Editor's note: This is the second of a new, ongoing series of columns on financing and nurturing a small business.
We can all benefit from advisers—they're the friends from the trenches who have been on the business battlefield longer than we have. Or they're friends from a different industry or field who provide a unique perspective. Or they're seasoned or high-profile executives who lend you credibility, thus helping you secure customers, financing, or a crucial introduction. You need advisers to bounce ideas off, to provide a reality check, to tell you when you're about to mess up, to confide in when you're alone at the top.
A board of directors has a fiduciary responsibility to the company. They can be liable for mistakes (accounting and otherwise) that a company makes. So it's tough and expensive to secure board directors, especially since Sarbanes-Oxley. But advisory board members don't have fiduciary responsibility, and thus cannot be held liable. Hence their compensation is a fraction of what a board director receives.
Further, board directors have an obligation to the company first, and the CEO second. It's the opposite with advisers—the CEO/"advisee" comes first. Don't get me wrong—a good adviser is still looking out for the company, but their aim is to steer the advisee in the right direction to best care for the company.

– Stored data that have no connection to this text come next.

(** A new page for [va], [zero]: cleared before it is mapped; [inr] the call fails. *)
Definition new_page (zero : bool) (pgd flags : Z) (w : kmem) (va : Z) : option (Z * kmem + kmem) :=
  '(pa, pm) ← pmm_alloc_pages (km_pmm w) 1;
  let w := set_pmm w pm in
  if pa =? 0 then Some (inr w)
  else
    let w := if zero then clear_words w pa PAGE_SIZE else w in
    '(ok, w) ← (if has flags MAP_SHARED then '(ok, s) ← shared_page_ref (km_shared w) pa; Some (ok, set_shared w s) else Some (true, w));
    if negb ok then w ← free_one_page w pa; Some (inr w)
    else
      '(r, w) ← vm_map w pgd va pa;
      if negb (r =? 0) then
        w ← (if has flags MAP_SHARED then '(s, pm) ← shared_page_unref (km_shared w) (km_pmm w) pa; Some (set_shared (set_pmm w pm) s)
             else free_one_page w pa);
        Some (inr w)
      else Some (inl (pa, w)).

Definition anon_body (pgd flags : Z) (w : kmem) (va : Z) : option (kmem + kmem) :=
  old ← (if has flags MAP_FIXED then vm_paddr w pgd va else Some 0);
  if negb (old =? 0) then Some (inl (clear_words w old PAGE_SIZE))
  else
    r ← new_page true pgd flags w va;
    match r with
    | inr w => Some (inr w)
    | inl (pa, w) => if has flags MAP_SHARED then w ← vm_mark_nofree w pgd va; Some (inl w) else Some (inl w)
    end.

Definition file_body (pgd flags map_addr len offset : Z) (w : kmem) (va : Z) : option (kmem + kmem) :=
  let page_off := va - map_addr in
  old ← (if has flags MAP_FIXED then vm_paddr w pgd va else Some 0);
  r ← (if old =? 0 then new_page false pgd flags w va else Some (inl (old, w)));
  match r with
  | inr w => Some (inr w)
  | inl (pa, w) =>
      let w := clear_words w pa PAGE_SIZE in
      let to_read := if len <? u64 (page_off + PAGE_SIZE) then u64 (len - page_off) else PAGE_SIZE in
      let w := if 0 <? to_read then vfs_read_to_phys w (u64 (offset + page_off)) pa to_read else w in
      if has flags MAP_SHARED then
        '(ok, w) ← (if old =? 0 then Some (true, w) else '(ok, s) ← shared_page_ref (km_shared w) pa; Some (ok, set_shared w s));
        if negb ok then Some (inr w) else w ← vm_mark_nofree w pgd va; Some (inl w)
      else Some (inl w)
  end.

(** The search for room below the stack; [need] pages. *)
Fixpoint gap_search (fuel : nat) (w : kmem) (pgd size hi va run cand : Z) : option (option Z) :=
  match fuel with
  | O => None
  | S fuel =>
      if hi <? u64 (va + size) then Some None
      else
        pa ← vm_paddr w pgd va;
        if pa =? 0 then
          let cand := if run =? 0 then va else cand in
          if size / PAGE_SIZE <=? run + 1 then Some (Some cand)
          else gap_search fuel w pgd size hi (u64 (va + PAGE_SIZE)) (run + 1) cand
        else gap_search fuel w pgd size hi (u64 (va + PAGE_SIZE)) 0 cand
  end.

Definition map_pages_at (w : kmem) (ts : list utask) (current : utask) (flags map_addr size : Z) (body : kmem -> Z -> option (kmem + kmem)) :
    option (Z * kmem * list utask) :=
  r ← page_loop (page_count map_addr (map_addr + size)) body w map_addr;
  match r with
  | inr w => Some (MMAP_FAILED, w, ts)
  | inl w => Some (map_addr, w, if has flags MAP_FIXED then ts else sync_shared_mmap_next ts current (u64 (map_addr + size)))
  end.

Here's a process for getting and keeping advisers on your team. Remember: Life equals the people that you meet plus what you create with them. Let's start meeting and creating.
1. Define your advisory board member profiles. This is a list of skills and connections you want advisors to have. For instance, I recently mentored a startup in the fashion world. They had two strategic goals: to get a deal with Target (TGT) and to secure more celebrity endorsements (see BusinessWeek.com, 12/1/06, "Star Search"). So, some of the advisers they would need would have experience/connections in the following areas:
a. Cutting favorable and binding deals with mass-market retailers
b. Selecting, managing, assuring quality of outsourced manufacturers, shipping, lines of credit, all aspects of back-end retail infrastructure and operations
c. Securing celebrity endorsements in the music, film, TV worlds
d. Building and motivating a field sales force to ensure that hot boutiques carry their wares and that their merchandise is included in high-profile displays
e. Marketing expertise in building buzz and perception for an exclusive hot brand, and carefully crafting a separate brand for the mass-market retailers that wouldn't cannibalize their own high-end brand (see BusinessWeek.com, 8/28/06, "Small Company, Big Brand")
You get the idea. You want advisers who will help you build your business as well as mentor you as an executive. The best size for an advisory board is eight to 10 people. With a group of this size you've got plenty of room for diverse skills and contacts.
2. Determine your expectations of each adviser. For some advisers, you will be happy just to have their name on your Web site. For others, you will want to interact with them on a regular basis. For the latter, start out by asking for 15 minutes per quarter. This doesn't sound like much, whereas one hour per year might scare busy potential advisers away.
You want to develop a mentor/sounding-board relationship with your advisers, so be willing to communicate via the method most convenient for them. Let them invite you to meet in person. Don't immediately ask for favors—ask their opinion, ask for advice. Don't be greedy. Do be grateful. Over time, they will gain trust and introduce you to their contacts.